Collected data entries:
(** X8. The dates are validated in the order start_date, end_date and the
    first failure is the one reported: a rejected start_date is named in
    the message whatever end_date is, and a rejected end_date is named
    only when start_date is absent or parses. *)
Theorem first_invalid_date_is_reported {pd : Pandas}
    (clock : Clock) (data : DataFrame) (st : State)
    (location sensor start_date end_date : option string) (raw : string) :
  _df st = Some data ->
  (start_date = Some raw ->
   to_datetime (clock_start clock) raw = None ->
   stats clock location sensor start_date end_date st
   = (inl (mkHTTPException 400 ("Invalid date format: " +:+ raw)), st)) /\
  (end_date = Some raw ->
   to_datetime (clock_end clock) raw = None ->
   (forall s, start_date = Some s ->
              to_datetime (clock_start clock) s <> None) ->
   stats clock location sensor start_date end_date st
   = (inl (mkHTTPException 400 ("Invalid date format: " +:+ raw)), st)).
Proof.
  intros Hd. split.
  - intros -> Hraw. apply (stats_invalid _ _ _ _ _ _ data); [exact Hd |].
    unfold parse_dates, _parse_date. now rewrite Hraw.
  - intros -> Hraw Hstart.
    apply (stats_invalid _ _ _ _ _ _ data); [exact Hd |].
    unfold parse_dates, _parse_date. destruct start_date as [s|].
    + destruct (to_datetime (clock_start clock) s) eqn:Hs;
        [now rewrite Hraw |].
      now destruct (Hstart s eq_refl).
    + now rewrite Hraw.
Qed.

Lemma first_invalid_date_is_reported_witness :
  @stats Sample.pandas Sample.noon None None (Some "soon") (Some "later")
    Sample.loaded
  = (inl (mkHTTPException 400 ("Invalid date format: " +:+ "soon")),
     Sample.loaded).
Proof.
  apply (proj1 (@first_invalid_date_is_reported Sample.pandas Sample.noon
                  Sample.frame Sample.loaded None None (Some "soon")
                  (Some "later") "soon" eq_refl));
    reflexivity.
Defined.

(** *** The cache *)

(** X9. A call changes the globals only when it answers MISS: the key it
    stores was not in the cache before, it holds the returned object
    afterwards and the cache has exactly one more entry.  A HIT and an
    error leave the globals as they were. *)
Theorem only_a_miss_grows_the_cache {pd : Pandas}
    (clock : Clock) (st : State)
    (location sensor start_date end_date : option string) :
  let out := stats clock location sensor start_date end_date st in
  match fst out with
  | inr (mkResponse MISS agg) =>
      exists key,
        normalize clock location sensor start_date end_date = inr key /\
        _cache st !! key = None /\
        _cache (snd out) = <[key := agg]> (_cache st) /\
        size (_cache (snd out)) = S (size (_cache st))
  | _ => snd out = st
  end.
Proof.
  intros out. subst out. unfold stats, normalize.
  destruct (_df st) as [data|]; [| reflexivity].
  destruct (parse_dates clock start_date end_date) as [e | [sd ed]];
    [reflexivity |].
  destruct (_cache st !! request_key location sensor sd ed) eqn:Hk;
    [reflexivity |].
  destruct (filter_rows data location sensor sd ed); [| reflexivity].
  cbn [fst snd _cache]. eexists. split; [reflexivity |].
  split; [exact Hk |]. split; [reflexivity |].
  now apply map_size_insert_None.
Qed.

(** X10. Once a request has been answered, every request with the same
    normalised key (the same filter written with other padding, case or
    date spelling), whenever it is made, is a HIT that returns the very
    same object and changes nothing. *)
Theorem equivalent_request_hits {pd : Pandas}
    (clock1 clock2 : Clock) (data : DataFrame) (st st1 : State)
    (l1 s1 a1 b1 l2 s2 a2 b2 : option string)
    (key : CacheKey) (flag : XCache) (agg : AggregateResult) :
  _df st = Some data ->
  normalize clock1 l1 s1 a1 b1 = inr key ->
  normalize clock2 l2 s2 a2 b2 = inr key ->
  stats clock1 l1 s1 a1 b1 st = (inr (mkResponse flag agg), st1) ->
  stats clock2 l2 s2 a2 b2 st1 = (inr (mkResponse HIT agg), st1).
Proof.
  unfold normalize. intros Hd H1 H2.
  destruct (parse_dates clock1 a1 b1) as [e1 | [sd1 ed1]] eqn:Hp1;
    [discriminate |].
  destruct (parse_dates clock2 a2 b2) as [e2 | [sd2 ed2]] eqn:Hp2;
    [discriminate |].
  injection H1 as H1. injection H2 as H2.
  unfold stats at 1. rewrite Hd, Hp1, H1.
  destruct (_cache st !! key) as [v|] eqn:Hk.
  - intros [= <- <- <-].
    apply (stats_hit _ _ _ _ _ _ data sd2 ed2); [exact Hd | exact Hp2 |].
    now rewrite H2.
  - destruct (filter_rows data l1 s1 sd1 ed1); [| discriminate].
    intros [= <- <- <-].
    apply (stats_hit _ _ _ _ _ _ data sd2 ed2); [reflexivity | exact Hp2 |].
    cbn [_cache]. rewrite H2. apply lookup_insert_eq.
Qed.

Lemma equivalent_request_hits_witness :
  let first :=
    @stats Sample.pandas Sample.noon (Some " LAB") None (Some "10") None
      Sample.loaded in
  @stats Sample.pandas Sample.later (Some "lab  ") None (Some " 010") None
    (snd first)
  = (inr (mkResponse HIT
            (mkAggregate 3 (Some 3%float) (Some 1%float) (Some 5%float))),
     snd first).
Proof.
  apply (@equivalent_request_hits Sample.pandas Sample.noon Sample.later
           Sample.frame Sample.loaded _
           (Some " LAB") None (Some "10") None
           (Some "lab  ") None (Some " 010") None
           (Some "lab", None, Some "T10", None) MISS);
    reflexivity.
Defined.

(** X11. Requests with different keys do not disturb each other: serving
    one of them first does not change the answer to the other, and the
    globals after both calls do not depend on the order of the calls. *)
Theorem different_keys_commute {pd : Pandas}
    (clock1 clock2 : Clock) (data : DataFrame) (st : State)
    (l1 s1 a1 b1 l2 s2 a2 b2 : option string) (k1 k2 : CacheKey) :
  _df st = Some data ->
  normalize clock1 l1 s1 a1 b1 = inr k1 ->
  normalize clock2 l2 s2 a2 b2 = inr k2 ->
  k1 <> k2 ->
  fst (stats clock2 l2 s2 a2 b2 (snd (stats clock1 l1 s1 a1 b1 st)))
  = fst (stats clock2 l2 s2 a2 b2 st) /\
  snd (stats clock2 l2 s2 a2 b2 (snd (stats clock1 l1 s1 a1 b1 st)))
  = snd (stats clock1 l1 s1 a1 b1 (snd (stats clock2 l2 s2 a2 b2 st))).
Proof.
  unfold normalize. intros Hd H1 H2 Hne.
  destruct (parse_dates clock1 a1 b1) as [e1 | [sd1 ed1]] eqn:Hp1;
    [discriminate |].
  destruct (parse_dates clock2 a2 b2) as [e2 | [sd2 ed2]] eqn:Hp2;
    [discriminate |].
  injection H1 as H1. injection H2 as H2. subst k1 k2.
  destruct st as [df cache]. cbn [_df] in Hd. subst df.
  unfold stats. cbn [_df _cache]. rewrite Hp1, Hp2.
  destruct (cache !! request_key l1 s1 sd1 ed1) as [v1|] eqn:Hk1;
    destruct (cache !! request_key l2 s2 sd2 ed2) as [v2|] eqn:Hk2;
    destruct (filter_rows data l1 s1 sd1 ed1) as [df1|] eqn:Hf1;
    destruct (filter_rows data l2 s2 sd2 ed2) as [df2|] eqn:Hf2;
    cbn [fst snd _df _cache];
    rewrite ?Hp1, ?Hp2, ?Hk1, ?Hk2;
    rewrite ?lookup_insert_ne by congruence;
    rewrite ?Hk1, ?Hk2, ?Hf1, ?Hf2; cbn [fst snd _df _cache];
    try (split; reflexivity).
  split; [reflexivity |]. f_equal. now apply insert_insert_ne.
Qed.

> [How to complete this task]: Set down every entry exactly as given.

> [Finished exercise]:
(** X8. The dates are validated in the order start_date, end_date and the
    first failure is the one reported: a rejected start_date is named in
    the message whatever end_date is, and a rejected end_date is named
    only when start_date is absent or parses. *)
Theorem first_invalid_date_is_reported {pd : Pandas}
    (clock : Clock) (data : DataFrame) (st : State)
    (location sensor start_date end_date : option string) (raw : string) :
  _df st = Some data ->
  (start_date = Some raw ->
   to_datetime (clock_start clock) raw = None ->
   stats clock location sensor start_date end_date st
   = (inl (mkHTTPException 400 ("Invalid date format: " +:+ raw)), st)) /\
  (end_date = Some raw ->
   to_datetime (clock_end clock) raw = None ->
   (forall s, start_date = Some s ->
              to_datetime (clock_start clock) s <> None) ->
   stats clock location sensor start_date end_date st
   = (inl (mkHTTPException 400 ("Invalid date format: " +:+ raw)), st)).
Proof.
  intros Hd. split.
  - intros -> Hraw. apply (stats_invalid _ _ _ _ _ _ data); [exact Hd |].
    unfold parse_dates, _parse_date. now rewrite Hraw.
  - intros -> Hraw Hstart.
    apply (stats_invalid _ _ _ _ _ _ data); [exact Hd |].
    unfold parse_dates, _parse_date. destruct start_date as [s|].
    + destruct (to_datetime (clock_start clock) s) eqn:Hs;
        [now rewrite Hraw |].
      now destruct (Hstart s eq_refl).
    + now rewrite Hraw.
Qed.

Lemma first_invalid_date_is_reported_witness :
  @stats Sample.pandas Sample.noon None None (Some "soon") (Some "later")
    Sample.loaded
  = (inl (mkHTTPException 400 ("Invalid date format: " +:+ "soon")),
     Sample.loaded).
Proof.
  apply (proj1 (@first_invalid_date_is_reported Sample.pandas Sample.noon
                  Sample.frame Sample.loaded None None (Some "soon")
                  (Some "later") "soon" eq_refl));
    reflexivity.
Defined.

(** *** The cache *)

(** X9. A call changes the globals only when it answers MISS: the key it
    stores was not in the cache before, it holds the returned object
    afterwards and the cache has exactly one more entry.  A HIT and an
    error leave the globals as they were. *)
Theorem only_a_miss_grows_the_cache {pd : Pandas}
    (clock : Clock) (st : State)
    (location sensor start_date end_date : option string) :
  let out := stats clock location sensor start_date end_date st in
  match fst out with
  | inr (mkResponse MISS agg) =>
      exists key,
        normalize clock location sensor start_date end_date = inr key /\
        _cache st !! key = None /\
        _cache (snd out) = <[key := agg]> (_cache st) /\
        size (_cache (snd out)) = S (size (_cache st))
  | _ => snd out = st
  end.
Proof.
  intros out. subst out. unfold stats, normalize.
  destruct (_df st) as [data|]; [| reflexivity].
  destruct (parse_dates clock start_date end_date) as [e | [sd ed]];
    [reflexivity |].
  destruct (_cache st !! request_key location sensor sd ed) eqn:Hk;
    [reflexivity |].
  destruct (filter_rows data location sensor sd ed); [| reflexivity].
  cbn [fst snd _cache]. eexists. split; [reflexivity |].
  split; [exact Hk |]. split; [reflexivity |].
  now apply map_size_insert_None.
Qed.

(** X10. Once a request has been answered, every request with the same
    normalised key (the same filter written with other padding, case or
    date spelling), whenever it is made, is a HIT that returns the very
    same object and changes nothing. *)
Theorem equivalent_request_hits {pd : Pandas}
    (clock1 clock2 : Clock) (data : DataFrame) (st st1 : State)
    (l1 s1 a1 b1 l2 s2 a2 b2 : option string)
    (key : CacheKey) (flag : XCache) (agg : AggregateResult) :
  _df st = Some data ->
  normalize clock1 l1 s1 a1 b1 = inr key ->
  normalize clock2 l2 s2 a2 b2 = inr key ->
  stats clock1 l1 s1 a1 b1 st = (inr (mkResponse flag agg), st1) ->
  stats clock2 l2 s2 a2 b2 st1 = (inr (mkResponse HIT agg), st1).
Proof.
  unfold normalize. intros Hd H1 H2.
  destruct (parse_dates clock1 a1 b1) as [e1 | [sd1 ed1]] eqn:Hp1;
    [discriminate |].
  destruct (parse_dates clock2 a2 b2) as [e2 | [sd2 ed2]] eqn:Hp2;
    [discriminate |].
  injection H1 as H1. injection H2 as H2.
  unfold stats at 1. rewrite Hd, Hp1, H1.
  destruct (_cache st !! key) as [v|] eqn:Hk.
  - intros [= <- <- <-].
    apply (stats_hit _ _ _ _ _ _ data sd2 ed2); [exact Hd | exact Hp2 |].
    now rewrite H2.
  - destruct (filter_rows data l1 s1 sd1 ed1); [| discriminate].
    intros [= <- <- <-].
    apply (stats_hit _ _ _ _ _ _ data sd2 ed2); [reflexivity | exact Hp2 |].
    cbn [_cache]. rewrite H2. apply lookup_insert_eq.
Qed.

Lemma equivalent_request_hits_witness :
  let first :=
    @stats Sample.pandas Sample.noon (Some " LAB") None (Some "10") None
      Sample.loaded in
  @stats Sample.pandas Sample.later (Some "lab  ") None (Some " 010") None
    (snd first)
  = (inr (mkResponse HIT
            (mkAggregate 3 (Some 3%float) (Some 1%float) (Some 5%float))),
     snd first).
Proof.
  apply (@equivalent_request_hits Sample.pandas Sample.noon Sample.later
           Sample.frame Sample.loaded _
           (Some " LAB") None (Some "10") None
           (Some "lab  ") None (Some " 010") None
           (Some "lab", None, Some "T10", None) MISS);
    reflexivity.
Defined.

(** X11. Requests with different keys do not disturb each other: serving
    one of them first does not change the answer to the other, and the
    globals after both calls do not depend on the order of the calls. *)
Theorem different_keys_commute {pd : Pandas}
    (clock1 clock2 : Clock) (data : DataFrame) (st : State)
    (l1 s1 a1 b1 l2 s2 a2 b2 : option string) (k1 k2 : CacheKey) :
  _df st = Some data ->
  normalize clock1 l1 s1 a1 b1 = inr k1 ->
  normalize clock2 l2 s2 a2 b2 = inr k2 ->
  k1 <> k2 ->
  fst (stats clock2 l2 s2 a2 b2 (snd (stats clock1 l1 s1 a1 b1 st)))
  = fst (stats clock2 l2 s2 a2 b2 st) /\
  snd (stats clock2 l2 s2 a2 b2 (snd (stats clock1 l1 s1 a1 b1 st)))
  = snd (stats clock1 l1 s1 a1 b1 (snd (stats clock2 l2 s2 a2 b2 st))).
Proof.
  unfold normalize. intros Hd H1 H2 Hne.
  destruct (parse_dates clock1 a1 b1) as [e1 | [sd1 ed1]] eqn:Hp1;
    [discriminate |].
  destruct (parse_dates clock2 a2 b2) as [e2 | [sd2 ed2]] eqn:Hp2;
    [discriminate |].
  injection H1 as H1. injection H2 as H2. subst k1 k2.
  destruct st as [df cache]. cbn [_df] in Hd. subst df.
  unfold stats. cbn [_df _cache]. rewrite Hp1, Hp2.
  destruct (cache !! request_key l1 s1 sd1 ed1) as [v1|] eqn:Hk1;
    destruct (cache !! request_key l2 s2 sd2 ed2) as [v2|] eqn:Hk2;
    destruct (filter_rows data l1 s1 sd1 ed1) as [df1|] eqn:Hf1;
    destruct (filter_rows data l2 s2 sd2 ed2) as [df2|] eqn:Hf2;
    cbn [fst snd _df _cache];
    rewrite ?Hp1, ?Hp2, ?Hk1, ?Hk2;
    rewrite ?lookup_insert_ne by congruence;
    rewrite ?Hk1, ?Hk2, ?Hf1, ?Hf2; cbn [fst snd _df _cache];
    try (split; reflexivity).
  split; [reflexivity |]. f_equal. now apply insert_insert_ne.
Qed.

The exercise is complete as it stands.